Here is one end of the tank. I will be drilling both ends, near the top and dead centre width wise.









I always duct tape both sides of the glass.


















I use the same with pine on both sides of the glass just so the clamps aren't pressed right up against the glass.









Here is the trough mounted to the glass.


----------



## UnderTheSea (Jun 2, 2008)

I have filled the trough with water. After a couple of minutes of drilling the water warms up and the plumbers putty tends to loosen a little, just need to use the free hand to put it back in place.


----------



## Ciddian (Mar 15, 2006)

Woooo! That went well! I was all nervous reading lol


----------



## UnderTheSea (Jun 2, 2008)

Never attempt any of this without your safety glasses on. I accept zero responsibility for anyone using this thread to drill their own aquarium. I do rent out the diamond bits for "free"  I will provide guidance, but again it is do it at your own risk.

Now with that out of the way, I will be placing my order for glass tomorrow from a place I have been using for years, "Palace Glass & Mirror". I will be going with a "Calfo Style - Coast to Coast: This link provides a good view of the overflow" overflow on the ends of the tanks. These overflows are great for surface skimming. I used this on my 35g tank and was really pleased with it.


----------



## conix67 (Jul 27, 2008)

Cool!

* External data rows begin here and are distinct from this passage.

(** One pass of the loop of back substitution, up to the division. *)
Lemma back_step_spec n m rhs x i :
  wf_matrix n m -> wf_vector n rhs -> wf_vector n x -> (i < n)%nat ->
  exists d,
    back_loop n m rhs (S i) x = (xi ← div d (ent m i i); back_loop n m rhs i (<[i:=xi]> x))
    /\ canonical d
    /\ qval d = vval rhs i - sum_from (S i) (n - S i) (fun j => mval m i j * vval x j).
Proof.
  intros Hwf Hwr Hwx Hi. cbn [back_loop].
  rewrite makeFrac_zero, bind_OK.
  destruct (back_sum_spec n m x i (n - S i) Hwf Hwx Hi (S i) zero_frac canonical_zero
              ltac:(lia)) as (s & -> & Hs & Hsv).
  rewrite bind_OK.
  rewrite (read_wf n rhs i) by (assumption || lia). rewrite bind_OK.
  destruct (sub_spec (vent rhs i) s (vent_canonical n rhs i Hwr) Hs) as (d & -> & Hd & Hdv).
  rewrite bind_OK.
  rewrite (get_wf n m i i) by (assumption || lia). rewrite bind_OK.
  exists d. split; [reflexivity|]. split; [exact Hd|].
  rewrite Hdv, Hsv. change (qval zero_frac) with 0. unfold vval. ring.
Qed.

(** Back substitution on a matrix with no zero on the diagonal. *)
Lemma back_loop_ok n m rhs :
  wf_matrix n m -> wf_vector n rhs ->
  forall cnt x,
    (cnt <= n)%nat -> wf_vector n x ->
    (forall i, (i < cnt)%nat -> mval m i i <> 0) ->
    exists x',
      back_loop n m rhs cnt x = OK x' /\ wf_vector n x'
      /\ (forall i, (cnt <= i)%nat -> vent x' i = vent x i)
      /\ forall i, (i < cnt)%nat ->
           vval x' i * mval m i i
           = vval rhs i - sum_from (S i) (n - S i) (fun j => mval m i j * vval x' j).
Proof.
  intros Hwf Hwr. induction cnt as [|i IH]; intros x Hcnt Hwx Hdiag.
  - exists x. split; [reflexivity|]. split; [exact Hwx|]. split; [reflexivity|].
    intros i Hi. lia.
  - destruct (back_step_spec n m rhs x i Hwf Hwr Hwx ltac:(lia)) as (d & -> & Hd & Hdv).
    assert (Hnz : num (ent m i i) <> 0%Z).
    { intros H. apply (Hdiag i); [lia|]. apply (mval_zero_iff n m i i Hwf). exact H. }
    destruct (div_spec d (ent m i i) Hd (ent_canonical n m i i Hwf) Hnz)
      as (xi & -> & Hxi & Hxiv).
    rewrite bind_OK.
    destruct (IH (<[i:=xi]> x) ltac:(lia) (insert_wf_vector n x i xi Hwx Hxi))
      as (x' & -> & Hwx' & Hkeep & Heqs).
    { intros i' Hi'. apply Hdiag. lia. }
    exists x'. split; [reflexivity|]. split; [exact Hwx'|]. split.
    + intros i' Hi'. rewrite Hkeep by lia. apply vent_insert_ne. lia.
    + intros i' Hi'. destruct (Nat.eq_dec i' i) as [->|Hne]; [|apply Heqs; lia].
      unfold vval at 1. rewrite Hkeep by lia.
      rewrite (vent_insert_eq n) by (assumption || lia).
      rewrite Hxiv. fold (mval m i i).
      transitivity (qval d); [field; apply Hdiag; lia|].
      rewrite Hdv. f_equal. apply sum_from_ext. intros j Hj.
      unfold vval. rewrite Hkeep by lia. rewrite vent_insert_ne by lia. reflexivity.
Qed.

This is going to be a really neat thread, I never thought of doing it this way.

Agree with safety glasses. I met someone who eventually lost one of his eyes for not wearing safety glasses while trying to drilled a hole on a tile! Do wear safety glasses and use gloves when handling power tools! Accidents happen when you least expect it, and especially so when you're just a hobbyist (as opposed to someone who's doing it for living).

I finally decided to check out price of standard 75G tank with overflow. $359 at big als. Maybe I should just get a tank and drill it for overflows..


----------



## hojimoe (Mar 7, 2008)

yeah drilling your own tank makes perfect sense, I drilled mine and I save like $200 on doing so!

Chris, why never use a cordless? I used a cordless to drill mine, and with your bit!!!!

looking good though, It took me a moment to realize, 180 display, 180 sump, 180 refuge, 180 refuge dsb....that's a ton of volume! 720gallons without frag tanks! woah, you need a pool pump to run that thing.... actually that's probably not a bad idea, seeing as there are specific pumps for SW pools


----------



## xr8dride (Feb 24, 2009)

Yes there are now with saltwater pools becoming more popular. I think a 1,500gal saltwater filter at crappy tire goes for under $200

Looking for the link....one more....second...
and here it is!!
http://www.canadiantire.ca/AST/brow...essories/PRD~0813166P/1%2C500+Gallon+Pump.jsp


----------



## UnderTheSea (Jun 2, 2008)

I will not be upgrading any pumps or skimmer. The only additional equipment for the setup (not including the frag tanks, cause I'll need lighting and powerheads) is power heads. I will be using my Mag18 to feed my display and then the water flow will cascade down through the frag tanks on either side of the DT, then into the sumps. 1 refugium will be for the left side of the tanks and the other handling the right side of the tanks but in the end they will feed into a central sump where the return pump will be. I'm not about huge return rates, I like it nice and slow.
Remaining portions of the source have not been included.